## WORK REQUIRED
Would you retype every entry that follows without altering a word?

(Stored data)

(** ** Trees *)

(** Below the literal the network is a tree of nodes that have the property [Q]: no variable and no node is met twice.  The
    identifiers below are in [S]. *)
Inductive tree_of (Q : Kit_DsdObj_t -> Prop) (nodes : list Kit_DsdObj_t) (nV : nat) : (nat -> Prop) -> nat -> Prop :=
  | tree_var S x c : x < nV -> (S x : Prop) -> tree_of Q nodes nV S (lit x c)
  | tree_node (S : nat -> Prop) i o c (T : nat -> nat -> Prop) : nodes !! i = Some o -> Q o -> S (nV + i) -> (forall k, k < nFans o -> tree_of Q nodes nV (T k) (fan o k)) ->
      (forall k y, k < nFans o -> T k y -> S y /\ y <> nV + i) -> (forall k k' y, k < nFans o -> k' < nFans o -> k <> k' -> T k y -> T k' y -> False) ->
      tree_of Q nodes nV S (lit (nV + i) c).
Arguments tree_var {Q} nodes nV S x c _ _.
Arguments tree_node {Q} nodes nV S i o c T _ _ _ _ _ _.

(** The nodes that decomposition makes. *)
Definition binary (o : Kit_DsdObj_t) : Prop := (dType o = KIT_DSD_AND \/ dType o = KIT_DSD_XOR) /\ nFans o = 2 \/ dType o = KIT_DSD_PRIME /\ 2 <= nFans o.
Notation tree := (tree_of binary).

Lemma tree_mono {Q} nodes nV (S S' : nat -> Prop) l : tree_of Q nodes nV S l -> (forall y, S y -> S' y) -> tree_of Q nodes nV S' l.
Proof.
  intros H HS. destruct H as [S x c Hx HSx|S i o c T Eo HQ HSi HT Hin Hd]; [constructor; auto|].
  apply (tree_node _ _ S' i o c T); auto. intros k y Hk Hy. destruct (Hin k y Hk Hy). auto.
Qed.

Lemma tree_notcond {Q} nodes nV S l c : tree_of Q nodes nV S l -> tree_of Q nodes nV S (lit_notcond l c).
Proof. intros H. destruct H as [S x c' Hx HSx|S i o c' T Eo HQ HSi HT Hin Hd]; rewrite lit_notcond_lit; [by constructor|by apply (tree_node _ _ S i o _ T)]. Qed.
Lemma dsd_pair_spec j k : j < n -> k < n -> j <> k ->
  match dsd_pair rec pNtk i uSupp par (Kit_TruthCofactor0New (scratch n) (pTruth o) n j) (Kit_TruthCofactor1New (scratch n) (pTruth o) n j) j k with stop r => post r | go => True end.
Proof.
  intros Hj Hk Hjk. pose proof (halves_ok j Hj) as Hh. pose proof Hh as [P0 P1 E0 E1 V0 V1]. unfold dsd_pair. rewrite (pre_obj _ _ _ _ _ _ _ _ _ H).
  set (c0 := Kit_TruthCofactor0New _ _ n j) in *. set (c1 := Kit_TruthCofactor1New _ _ n j) in *.
  destruct (quarter_ok j c0 false k _ P0 V0 Hk Hjk eq_refl) as (P00 & E00 & Vj00 & Vk00). destruct (quarter_ok j c0 true k _ P0 V0 Hk Hjk eq_refl) as (P01 & E01 & Vj01 & Vk01).
  destruct (quarter_ok j c1 false k _ P1 V1 Hk Hjk eq_refl) as (P10 & E10 & Vj10 & Vk10). destruct (quarter_ok j c1 true k _ P1 V1 Hk Hjk eq_refl) as (P11 & E11 & Vj11 & Vk11).
  cbn iota in *. set (c00 := Kit_TruthCofactor0New _ c0 n k) in *. set (c01 := Kit_TruthCofactor1New _ c0 n k) in *.
  set (c10 := Kit_TruthCofactor0New _ c1 n k) in *. set (c11 := Kit_TruthCofactor1New _ c1 n k) in *.
  destruct P00 as [T00 D00] eqn:Eq00, P01 as [T01 D01] eqn:Eq01, P10 as [T10 D10] eqn:Eq10, P11 as [T11 D11] eqn:Eq11. clear Eq00 Eq01 Eq10 Eq11.
  pose proof (pairs_bool _ _ _ _ _ _ (IsEqual_triple n c00 c01 c10 T00 T01 T10) (IsEqual_triple n c00 c01 c11 T00 T01 T11)
    (IsEqual_triple n c00 c10 c11 T00 T10 T11) (IsEqual_triple n c01 c10 c11 T01 T10 T11)) as HP. cbv zeta in HP.
  destruct (negb (_ =? 3) && negb (_ =? 2)); [done|]. specialize (HP eq_refl).
  assert (forall m, F m = if Nat.testbit m j then if Nat.testbit m k then tfun n c11 m else tfun n c10 m else if Nat.testbit m k then tfun n c01 m else tfun n c00 m) as HF.
  { intros m. rewrite <- (cof_id j F m). rewrite E11, E10, E01, E00. destruct (Nat.testbit m j).
    - rewrite <- E1, <- (cof_id k (tfun n c1) m). by destruct (Nat.testbit m k).
    - rewrite <- E0, <- (cof_id k (tfun n c0) m). by destruct (Nat.testbit m k). }
  repeat match type of HP with if ?b then _ else _ => destruct b end.
  - destruct HP as [Q1 Q2]. pose proof (proj1 (IsEqual_iff n c01 c10 T01 T10) Q1) as R1. pose proof (proj1 (IsEqual_iff n c01 c11 T01 T11) Q2) as R2.
    apply pair_works; try done; [by left|]. intros m. rewrite HF. cbn. rewrite <- R1, <- R2. by destruct (Nat.testbit m j), (Nat.testbit m k).
  - destruct HP as [Q1 Q2]. pose proof (proj1 (IsEqual_iff n c00 c10 T00 T10) Q1) as R1. pose proof (proj1 (IsEqual_iff n c00 c11 T00 T11) Q2) as R2.
    apply pair_works; try done; [by left|]. intros m. rewrite HF. cbn. rewrite <- R1, <- R2. by destruct (Nat.testbit m j), (Nat.testbit m k).
  - destruct HP as [Q1 Q2]. pose proof (proj1 (IsEqual_iff n c00 c01 T00 T01) Q1) as R1. pose proof (proj1 (IsEqual_iff n c00 c11 T00 T11) Q2) as R2.
    apply pair_works; try done; [by left|]. intros m. rewrite HF. cbn. rewrite <- R1, <- R2. by destruct (Nat.testbit m j), (Nat.testbit m k).
  - destruct HP as [Q1 Q2]. pose proof (proj1 (IsEqual_iff n c00 c01 T00 T01) Q1) as R1. pose proof (proj1 (IsEqual_iff n c00 c10 T00 T10) Q2) as R2.
    apply pair_works; try done; [by left|]. intros m. rewrite HF. cbn. rewrite <- R1, <- R2. by destruct (Nat.testbit m j), (Nat.testbit m k).
  - destruct HP as [[Q1 Q2]|[[Q1 Q2]|[Q1 Q2]]].
    + rewrite Q1, Q2. cbn [andb]. pose proof (proj1 (IsEqual_iff n c00 c11 T00 T11) Q1) as R1. pose proof (proj1 (IsEqual_iff n c01 c10 T01 T10) Q2) as R2.
      apply pair_works; try done; [by right|]. intros m. rewrite HF. cbn. rewrite <- R1, <- R2. by destruct (Nat.testbit m j), (Nat.testbit m k).
    + exfalso. pose proof (proj1 (IsEqual_iff n c00 c01 T00 T01) Q1) as R1. pose proof (proj1 (IsEqual_iff n c10 c11 T10 T11) Q2) as R2.
      apply (halves_matter j c0 c1 k Hh Hk); [done|intros m; by rewrite <- E00, <- E01|intros m; by rewrite <- E10, <- E11].
    + exfalso. pose proof (proj1 (IsEqual_iff n c00 c10 T00 T10) Q1) as R1. pose proof (proj1 (IsEqual_iff n c01 c11 T01 T11) Q2) as R2.
      apply (step_matters j Hj). intros m. rewrite <- E0, <- E1. rewrite <- (cof_id k (tfun n c0) m), <- (cof_id k (tfun n c1) m).
      destruct (Nat.testbit m k); [by rewrite <- E01, <- E11|by rewrite <- E00, <- E10].
Qed.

## ANSWER FOR THIS EXERCISE
(** ** Trees *)

(** Below the literal the network is a tree of nodes that have the property [Q]: no variable and no node is met twice.  The
    identifiers below are in [S]. *)
Inductive tree_of (Q : Kit_DsdObj_t -> Prop) (nodes : list Kit_DsdObj_t) (nV : nat) : (nat -> Prop) -> nat -> Prop :=
  | tree_var S x c : x < nV -> (S x : Prop) -> tree_of Q nodes nV S (lit x c)
  | tree_node (S : nat -> Prop) i o c (T : nat -> nat -> Prop) : nodes !! i = Some o -> Q o -> S (nV + i) -> (forall k, k < nFans o -> tree_of Q nodes nV (T k) (fan o k)) ->
      (forall k y, k < nFans o -> T k y -> S y /\ y <> nV + i) -> (forall k k' y, k < nFans o -> k' < nFans o -> k <> k' -> T k y -> T k' y -> False) ->
      tree_of Q nodes nV S (lit (nV + i) c).
Arguments tree_var {Q} nodes nV S x c _ _.
Arguments tree_node {Q} nodes nV S i o c T _ _ _ _ _ _.

(** The nodes that decomposition makes. *)
Definition binary (o : Kit_DsdObj_t) : Prop := (dType o = KIT_DSD_AND \/ dType o = KIT_DSD_XOR) /\ nFans o = 2 \/ dType o = KIT_DSD_PRIME /\ 2 <= nFans o.
Notation tree := (tree_of binary).

Lemma tree_mono {Q} nodes nV (S S' : nat -> Prop) l : tree_of Q nodes nV S l -> (forall y, S y -> S' y) -> tree_of Q nodes nV S' l.
Proof.
  intros H HS. destruct H as [S x c Hx HSx|S i o c T Eo HQ HSi HT Hin Hd]; [constructor; auto|].
  apply (tree_node _ _ S' i o c T); auto. intros k y Hk Hy. destruct (Hin k y Hk Hy). auto.
Qed.

Lemma tree_notcond {Q} nodes nV S l c : tree_of Q nodes nV S l -> tree_of Q nodes nV S (lit_notcond l c).
Proof. intros H. destruct H as [S x c' Hx HSx|S i o c' T Eo HQ HSi HT Hin Hd]; rewrite lit_notcond_lit; [by constructor|by apply (tree_node _ _ S i o _ T)]. Qed.
Lemma dsd_pair_spec j k : j < n -> k < n -> j <> k ->
  match dsd_pair rec pNtk i uSupp par (Kit_TruthCofactor0New (scratch n) (pTruth o) n j) (Kit_TruthCofactor1New (scratch n) (pTruth o) n j) j k with stop r => post r | go => True end.
Proof.
  intros Hj Hk Hjk. pose proof (halves_ok j Hj) as Hh. pose proof Hh as [P0 P1 E0 E1 V0 V1]. unfold dsd_pair. rewrite (pre_obj _ _ _ _ _ _ _ _ _ H).
  set (c0 := Kit_TruthCofactor0New _ _ n j) in *. set (c1 := Kit_TruthCofactor1New _ _ n j) in *.
  destruct (quarter_ok j c0 false k _ P0 V0 Hk Hjk eq_refl) as (P00 & E00 & Vj00 & Vk00). destruct (quarter_ok j c0 true k _ P0 V0 Hk Hjk eq_refl) as (P01 & E01 & Vj01 & Vk01).
  destruct (quarter_ok j c1 false k _ P1 V1 Hk Hjk eq_refl) as (P10 & E10 & Vj10 & Vk10). destruct (quarter_ok j c1 true k _ P1 V1 Hk Hjk eq_refl) as (P11 & E11 & Vj11 & Vk11).
  cbn iota in *. set (c00 := Kit_TruthCofactor0New _ c0 n k) in *. set (c01 := Kit_TruthCofactor1New _ c0 n k) in *.
  set (c10 := Kit_TruthCofactor0New _ c1 n k) in *. set (c11 := Kit_TruthCofactor1New _ c1 n k) in *.
  destruct P00 as [T00 D00] eqn:Eq00, P01 as [T01 D01] eqn:Eq01, P10 as [T10 D10] eqn:Eq10, P11 as [T11 D11] eqn:Eq11. clear Eq00 Eq01 Eq10 Eq11.
  pose proof (pairs_bool _ _ _ _ _ _ (IsEqual_triple n c00 c01 c10 T00 T01 T10) (IsEqual_triple n c00 c01 c11 T00 T01 T11)
    (IsEqual_triple n c00 c10 c11 T00 T10 T11) (IsEqual_triple n c01 c10 c11 T01 T10 T11)) as HP. cbv zeta in HP.
  destruct (negb (_ =? 3) && negb (_ =? 2)); [done|]. specialize (HP eq_refl).
  assert (forall m, F m = if Nat.testbit m j then if Nat.testbit m k then tfun n c11 m else tfun n c10 m else if Nat.testbit m k then tfun n c01 m else tfun n c00 m) as HF.
  { intros m. rewrite <- (cof_id j F m). rewrite E11, E10, E01, E00. destruct (Nat.testbit m j).
    - rewrite <- E1, <- (cof_id k (tfun n c1) m). by destruct (Nat.testbit m k).
    - rewrite <- E0, <- (cof_id k (tfun n c0) m). by destruct (Nat.testbit m k). }
  repeat match type of HP with if ?b then _ else _ => destruct b end.
  - destruct HP as [Q1 Q2]. pose proof (proj1 (IsEqual_iff n c01 c10 T01 T10) Q1) as R1. pose proof (proj1 (IsEqual_iff n c01 c11 T01 T11) Q2) as R2.
    apply pair_works; try done; [by left|]. intros m. rewrite HF. cbn. rewrite <- R1, <- R2. by destruct (Nat.testbit m j), (Nat.testbit m k).
  - destruct HP as [Q1 Q2]. pose proof (proj1 (IsEqual_iff n c00 c10 T00 T10) Q1) as R1. pose proof (proj1 (IsEqual_iff n c00 c11 T00 T11) Q2) as R2.
    apply pair_works; try done; [by left|]. intros m. rewrite HF. cbn. rewrite <- R1, <- R2. by destruct (Nat.testbit m j), (Nat.testbit m k).
  - destruct HP as [Q1 Q2]. pose proof (proj1 (IsEqual_iff n c00 c01 T00 T01) Q1) as R1. pose proof (proj1 (IsEqual_iff n c00 c11 T00 T11) Q2) as R2.
    apply pair_works; try done; [by left|]. intros m. rewrite HF. cbn. rewrite <- R1, <- R2. by destruct (Nat.testbit m j), (Nat.testbit m k).
  - destruct HP as [Q1 Q2]. pose proof (proj1 (IsEqual_iff n c00 c01 T00 T01) Q1) as R1. pose proof (proj1 (IsEqual_iff n c00 c10 T00 T10) Q2) as R2.
    apply pair_works; try done; [by left|]. intros m. rewrite HF. cbn. rewrite <- R1, <- R2. by destruct (Nat.testbit m j), (Nat.testbit m k).
  - destruct HP as [[Q1 Q2]|[[Q1 Q2]|[Q1 Q2]]].
    + rewrite Q1, Q2. cbn [andb]. pose proof (proj1 (IsEqual_iff n c00 c11 T00 T11) Q1) as R1. pose proof (proj1 (IsEqual_iff n c01 c10 T01 T10) Q2) as R2.
      apply pair_works; try done; [by right|]. intros m. rewrite HF. cbn. rewrite <- R1, <- R2. by destruct (Nat.testbit m j), (Nat.testbit m k).
    + exfalso. pose proof (proj1 (IsEqual_iff n c00 c01 T00 T01) Q1) as R1. pose proof (proj1 (IsEqual_iff n c10 c11 T10 T11) Q2) as R2.
      apply (halves_matter j c0 c1 k Hh Hk); [done|intros m; by rewrite <- E00, <- E01|intros m; by rewrite <- E10, <- E11].
    + exfalso. pose proof (proj1 (IsEqual_iff n c00 c10 T00 T10) Q1) as R1. pose proof (proj1 (IsEqual_iff n c01 c11 T01 T11) Q2) as R2.
      apply (step_matters j Hj). intros m. rewrite <- E0, <- E1. rewrite <- (cof_id k (tfun n c0) m), <- (cof_id k (tfun n c1) m).
      destruct (Nat.testbit m k); [by rewrite <- E01, <- E11|by rewrite <- E00, <- E10].
Qed.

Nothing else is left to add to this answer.